The structure of the program has also been very accommodating to new learners. With an early emphasis on understanding systems, drone construction (Figure 7), advanced manufacturing techniques (Figure 8), and experimentation (Figure 9), students can grasp the foundations of the technology quickly.

Figure 7: A quadcopter design I created for a class in the earlier years of the program.
Figure 8: A 3D printed phone case I made using techniques taught in early drone manufacturing and systems classes. 


Figure 9: Modified 3DR Solo UAS to act as an airborne radio repeater for search and rescue operations. Designed as a sophomore class. Contains 3D printed parts designed by myself and fellow students.

 After the courses structured towards designing and tinkering, we have courses meant to introduce us students to manual and autonomous drone operations. Sometimes with significant success (Figure 10) and sometimes with initial failures (figure 11). After the flight portions of the class, we had courses designed to introduce students to applications and UAS data, especially the course I now TA for, AT 319, which has had a significant redesign recently. Many of the data product skills learned in the class are present through the blogs of this page (Figure 12). Lastly, a series of capstones to combine all the individual skills we had learned. With this course structure, I feel I could perform successful at almost any career in the UAS industry.

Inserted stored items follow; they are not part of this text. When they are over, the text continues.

(* ===== verification/InvestigationEvidence.v ===== *)
(** * The investigation runner on the repository evidence service

    [Evidence.RepositoryEvidenceService] implements the interface the runner
    uses and discharges what the runner's theorems assume of it; together they
    give an end-to-end guarantee about the evidence of an investigation. *)
From stdpp Require Import base list gmap sets strings pretty.
From Stdlib Require Import ZArith.
From S2P Require Import Prelude PyDict PyText Json Grounding Tools RepositoryPolicy.
From S2P Require Import RepositoryPolicyFacts Evidence EvidenceFacts.
From S2P Require Import InvestigationModels Investigation Selectors Hoare InvestigationInv.
From S2P Require Import InvestigationWalk.
From S2P Require Import InvestigationFacts InvestigationLive.

(** [get_execution] only fails with [KeyError]. *)
#[global] Instance repository_lookup `{Builtins} `{RegexEngine} `{RepositoryReader} `{EvidenceEnv} reg :
  ExecutionLookup (H := RepositoryEvidenceService reg).
Proof.
  intros id s e. cbn [get_execution RepositoryEvidenceService]. unfold store_get_execution.
  destruct (List.find _ _); [done|]. by intros [= <-].
Qed.

Section backed.
Context `{Builtins} `{RegexEngine} `{RepositoryReader} `{EvidenceEnv} `{ActionSelector} `{InvestigationEnv}.
Variable reg : registry.
#[local] Instance repository_service : EvidenceService := RepositoryEvidenceService reg.

Definition recorded (s : service_state) (x : RepositoryToolExecution) : Prop :=
  exists k h, replays s !! k = Some (h, x).

(** An evidence identifier stands for evidence of a recorded execution. *)
Definition backed (s : service_state) (id : string) : Prop :=
  exists x e, recorded s x /\ e ∈ b_evidence (x_bundle x) /\ e_evidence_id e = id.

Definition all_backed (s : service_state) (i : Investigation) : Prop :=
  all_ok s /\ forall id, id ∈ i_evidence_ids i -> backed s id.

(** Executing keeps what is recorded and records what it returns. *)
Lemma execute_backed actor action key :
  hoare (at_evidence all_backed) (on (execute_action actor action key))
    (fun x => at_evidence (fun s i => all_backed s i /\ recorded s x)) (fun _ => at_evidence all_backed).
Proof.
  intros [w i] [Hok Hb]. unfold on, execute_action, call_evidence, at_evidence; cbn [fst snd] in *.
  unfold execute; cbn [repository_service RepositoryEvidenceService].
  match goal with |- context [service_execute reg ?a ?ac ?k ?sc ?s] =>
    pose proof (service_execute_effect reg a ac k sc s) as He;
    pose proof (operate_all_ok reg (EvExecute a ac k sc) s Hok) as Hok';
    pose proof (operate_keeps_replay reg (EvExecute a ac k sc) s) as Hkeep;
    unfold evidence_operate in Hok', Hkeep;
    destruct (service_execute reg a ac k sc s) as [s' [x|e]] end; cbn [fst snd iw_evidence] in *;
  assert (Hb' : forall id, id ∈ i_evidence_ids i -> backed s' id)
    by (intros id (y & ev & (k & h & Hk) & Hin & Hid)%Hb; exists y, ev; split; [|done]; exists k, h; auto).
  - split; [by split|]. destruct He as [Hr _]. by eexists _, _.
  - by split.
Qed.

Lemma updates_backed s i p x signature :
  all_backed s i -> recorded s x -> all_backed s (execution_updates p x signature i).
Proof.
  intros [Hok Hb] Hx. split; [done|]. simpl. intros id Hid. unfold merge_ids in Hid.
  apply dedup_elem, elem_of_app in Hid as [Hid|Hid]; [by apply Hb|].
  apply list_elem_of_fmap in Hid as (e & -> & He). by exists x, e.
Qed.

Lemma backed_rules :
  walk_rules (at_evidence all_backed) (fun _ => at_evidence all_backed)
    (fun _ x => at_evidence (fun s i => all_backed s i /\ recorded s x)) (at_evidence all_backed)
    (at_evidence all_backed) (fun st => all_ok (iw_evidence st.1)).
Proof.
  assert (Hw : forall st, at_evidence all_backed st -> all_ok (iw_evidence st.1)) by by intros st [].
  assert (Hsave : forall f, (forall i, i_evidence_ids (f i) = i_evidence_ids i) ->
    hoare (at_evidence all_backed) (assign (save f)) (fun _ => at_evidence all_backed) (fun _ => at_evidence all_backed)).
  { intros f Hf. apply evidence_save. intros ev i t [? ?]. split; [done|]. simpl. by rewrite Hf. }
  split; try done.
  - eapply hoare_weaken; [by apply (Hsave bump_iteration)|auto|auto|intros ?; apply Hw].
  - intros. apply evidence_on. intros. apply step_evidence.
  - eapply hoare_pre; [by apply (Hsave bump_replans)|]. by intros st [].
  - intros. eapply hoare_weaken; [apply (evidence_on (H0 := repository_service) all_backed)|auto|auto|intros ?; apply Hw].
    intros. apply payload_evidence.
  - intros. apply evidence_on. intros i w. unfold call_selector. by destruct (select _ _ _).
  - intros. by apply Hsave.
  - intros. by apply evidence_on.
  - intros. by apply Hsave.
  - by apply Hsave.
  - intros. eapply hoare_pre; [apply execute_backed|]. by intros st [].
  - intros p x signature. eapply hoare_weaken; [apply (evidence_save (H0 := repository_service)
      (fun s i => all_backed s i /\ recorded s x) all_backed)|auto|auto|by intros ? st [[] _]].
    intros ev i t [Hb Hx]. destruct (updates_backed ev i p x signature Hb Hx). by split.
  - intros r. eapply hoare_pre; [by apply evidence_finish|]. by intros st [].
Qed.
End backed.

(* ===== verification/EvidenceDemo.v ===== *)
(** * The evidence service on a concrete repository

    A repository with one file, a tool that reads it and a tool that lists it;
    the theorems about the evidence service applied to it. *)
From stdpp Require Import base list gmap sets strings pretty.
From Stdlib Require Import ZArith.
From S2P Require Import Prelude PyDict PyText Json Grounding Tools RepositoryPolicy.
From S2P Require Import RepositoryPolicyFacts Evidence EvidenceFacts.
From S2P Require Import InvestigationModels Investigation Selectors Hoare.
From S2P Require Import InvestigationInv.
From S2P Require Import InvestigationFacts InvestigationDemo InvestigationSafety.
From S2P Require Import InvestigationEvidence.

#[local] Existing Instance example_builtins.

(** No secret in the demonstration. *)
#[local] Instance no_secrets : RegexEngine := {| re_subn := fun _ s => (s, O); re_search := fun _ _ => false |}.

Definition demo_text : string := str_join (str_of_codes [10%nat]) ["def f():"; "    return 1"; ""].

#[local] Instance demo_reader : RepositoryReader := {|
  reader_resolve := fun repository_id revision =>
    if decide (revision = demo_sha) then Ok (mkRepoSnapshot repository_id revision EmptyString "git-cli.v1" 0)
    else Raise RepositoryError;
  reader_read_blob := fun _ path =>
    if decide (path = "src/main.py") then Ok (mkBlob path "blob-1" demo_text) else Raise RepositoryError
|}.

#[local] Instance demo_evidence_env : EvidenceEnv := {|
  ev_uuid4_hex := fun n => "e" +:+ pretty n; ev_utc_now := Z.of_nat; ev_duration_ms := fun _ => 1%Z |}.

Definition tree_item : ToolResultItem :=
  mkToolResultItem "file" "src/main.py" None None None None (Some "blob-1") [].
Definition read_item (excerpt : string) : ToolResultItem :=
  mkToolResultItem "source" "src/main.py" (Some 1%Z) (Some 2%Z) None (Some excerpt) (Some "blob-1") [].

(** [read_file] quotes the excerpt it is asked for, right or wrong. *)
Definition demo_registry : registry := Dict
  [(("repo_tree", "1"), mkRegistration (fun l => Ok (JObj l)) JNull
      (fun _ _ => Ok (mkToolResult ToolStatus.SUCCEEDED [tree_item] None "listed" None 0)));
   (("read_file", "1"), mkRegistration (fun l => Ok (JObj l)) JNull
      (fun _ args => match args with
        | JObj [("quote", JStr t)] => Ok (mkToolResult ToolStatus.SUCCEEDED [read_item t] None "read" None 0)
        | _ => Raise ValueError end))].

Definition read_action (t : string) : ToolAction :=
  mkToolAction "read_file" "1" "repository-1" demo_sha [("quote", JStr t)] "read it".

Definition demo_scope : CallScope := mkCallScope None None None None 1 None.
Definition fresh_service : service_state := mkServiceState (mkEvidenceStore ∅ ∅ ∅ ∅) 0 0.

Definition outcome_of (t : string) : service_state * result exc RepositoryToolExecution :=
  service_execute demo_registry (read_action t) "alice" "key-1" demo_scope fresh_service.

Definition two_lines : string := str_join (str_of_codes [10%nat]) ["def f():"; "    return 1"].

(** A true quotation is recorded as evidence, a false one is rejected, and the
    failed tool call is recorded as such. *)
Example demo_quotations :
  (match (outcome_of two_lines).2 with
   | Ok x => tr_status (x_tool_result x) = ToolStatus.SUCCEEDED /\ length (b_evidence (x_bundle x)) = 1%nat
   | Raise _ => False end) /\
  (match (outcome_of "def g():").2 with
   | Ok x => tr_error_code (x_tool_result x) = Some "EVIDENCE_VALIDATION_FAILED" /\ b_evidence (x_bundle x) = []
             /\ tc_status (x_tool_call x) = ToolCallStatus.FAILED
   | Raise _ => False end).
Proof. vm_compute. done. Qed.

Definition demo_tool_execution : RepositoryToolExecution :=
  match (outcome_of two_lines).2 with Ok x => x | Raise _ => demo_execution O (read_action two_lines) end.

Lemma tool_execution_idempotent_witness :
  let s2 := foldl (evidence_operate demo_registry) (outcome_of two_lines).1 [EvRecover 10 11] in
  service_execute demo_registry (read_action two_lines) "alice" "key-1" demo_scope s2 = (s2, Ok demo_tool_execution) /\
  forall a' scope', input_hash_of a' scope' <> input_hash_of (read_action two_lines) demo_scope ->
    service_execute demo_registry a' "alice" "key-1" scope' s2 = (s2, Raise EvidenceIdempotencyConflict).
Proof.
  assert (Hx : service_execute demo_registry (read_action two_lines) "alice" "key-1" demo_scope fresh_service
               = ((outcome_of two_lines).1, Ok demo_tool_execution)) by (vm_compute; reflexivity).
  exact (tool_execution_idempotent demo_registry (read_action two_lines) "alice" "key-1" demo_scope fresh_service
    (outcome_of two_lines).1 demo_tool_execution [EvRecover 10 11] Hx).
Defined.

Definition demo_fact (id : string) (v : json) : DeterministicFact :=
  mkFact id "call" None "users.email" "database_column_contract" v FactScope.CURRENT_STATE FactType.CODE_VERIFIED
    "HIGH" VerificationStatus.SUPPORTED "parse_database_schema" "1" ["e"].

Definition demo_facts : list DeterministicFact :=
  [demo_fact "f1" (JObj [("nullable", JBool true)]); demo_fact "f2" (JObj [("nullable", JBool false)])].

Lemma conflict_detector_exact_witness :
  exists s' conflicts,
    detect demo_facts fresh_service =
      (s', Ok ((fun f => if decide (contested demo_facts f) then mark_conflicting f else f) <$> demo_facts, conflicts)) /\
    (forall f, f ∈ demo_facts -> contested demo_facts f -> exists c, c ∈ conflicts /\
       sc_subject c = f_subject f /\ sc_fact_ids c = f_fact_id <$> members (fact_group f) demo_facts) /\
    (forall c, c ∈ conflicts -> exists f, f ∈ demo_facts /\ contested demo_facts f /\
       sc_subject c = f_subject f /\ sc_fact_ids c = f_fact_id <$> members (fact_group f) demo_facts).
Proof.
  assert (Hnd : NoDup (f_fact_id <$> demo_facts)) by (apply NoDup_fmap_1 with (f := fun x => x); repeat constructor; set_solver).
  exact (conflict_detector_exact demo_facts fresh_service Hnd).
Defined.

(** ** An investigation of that repository *)

Definition repository_world : iworld (H0 := RepositoryEvidenceService demo_registry) (H1 := RepositoryStructureSelector) :=
  created_world (RepositoryEvidenceService demo_registry) quiet_env fresh_service.

Definition repository_run :=
  run (H0 := RepositoryEvidenceService demo_registry) (H1 := RepositoryStructureSelector) (H2 := quiet_env)
    demo_id "alice" repository_world.

Definition repository_result : InvestigationResult :=
  match repository_run.2 with Ok (Some r) => r | _ => demo_result_value end.

Example repository_run_completes :
  ir_status repository_result = InvestigationStatus.COMPLETE /\ ir_evidence_ids repository_result = ["evidence-e1"].
Proof. vm_compute. done. Qed.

Figure 11: Flight of a modified inspire 1 UAS. We added multispectral imaging capability to the aircraft in addition to its usual payload.

Figure 12: A midair collision during a mutli-platform flight exercise early in the curriculum. 



Figure 13: A 70 ha orthorectified mosaic data-set of Tippecanoe County Amphitheater park. 1.3 cm/pixel. To see this image as a map with scale, see previous blog post.
 The structure and methods of the program has equipped me with the capability to become a successful scientific researcher. I have no doubt that the entirety of my skill-set gained through this program will aid me in my future endeavors. While I do not plan to be an engineer, I am certain my fundamental understanding of aeronautical science and understanding will help me in some form of emergency or go-no-go decision in the future. I am confident that somewhere, somehow, even tangential skills such as 3D printing will be useful in integrating a sensor or prototyping a design. I know that skills such as (but not limited to) GIS, remote sensing, crew resource management, safety management systems, flight operations, flight planning, aeronautical decision making, and aerospace regulation will be as critical to my success as my future skill-set in ecological science methodologies. I hope to stay close with my fellow students, not just for memory sake, but because I am certain our contrasting specialties will be useful together.

Final Flight

Briefly, I want to introduce the final flight and dataset we collected as a class. We flew our longest mission with the C-astral platform yet, at 68 minutes, and captured data for a 100 hectare area that was almost a kilometer away from our launch site. The large size of the platform allowed the aircraft to remain in view the entirety of the time. Today, I had finished the processing on the collected dataset of over 1600 images. At about 1 cm/pixel the following images contain subset screenshots of the Purdue Wildlife Area operated by Purdue FNR as taken from our dataset. Please enjoy the following images at your leisure. Boiler Up, Purdue Class of 2019.

Figure 14: Purdue Class of 2019 (few members not present).



Figure 15: C-astral Bramor post landing.


Figure 16: Subset screenshot image of the PWA. Shows drastic heterogeneity of the landscape. 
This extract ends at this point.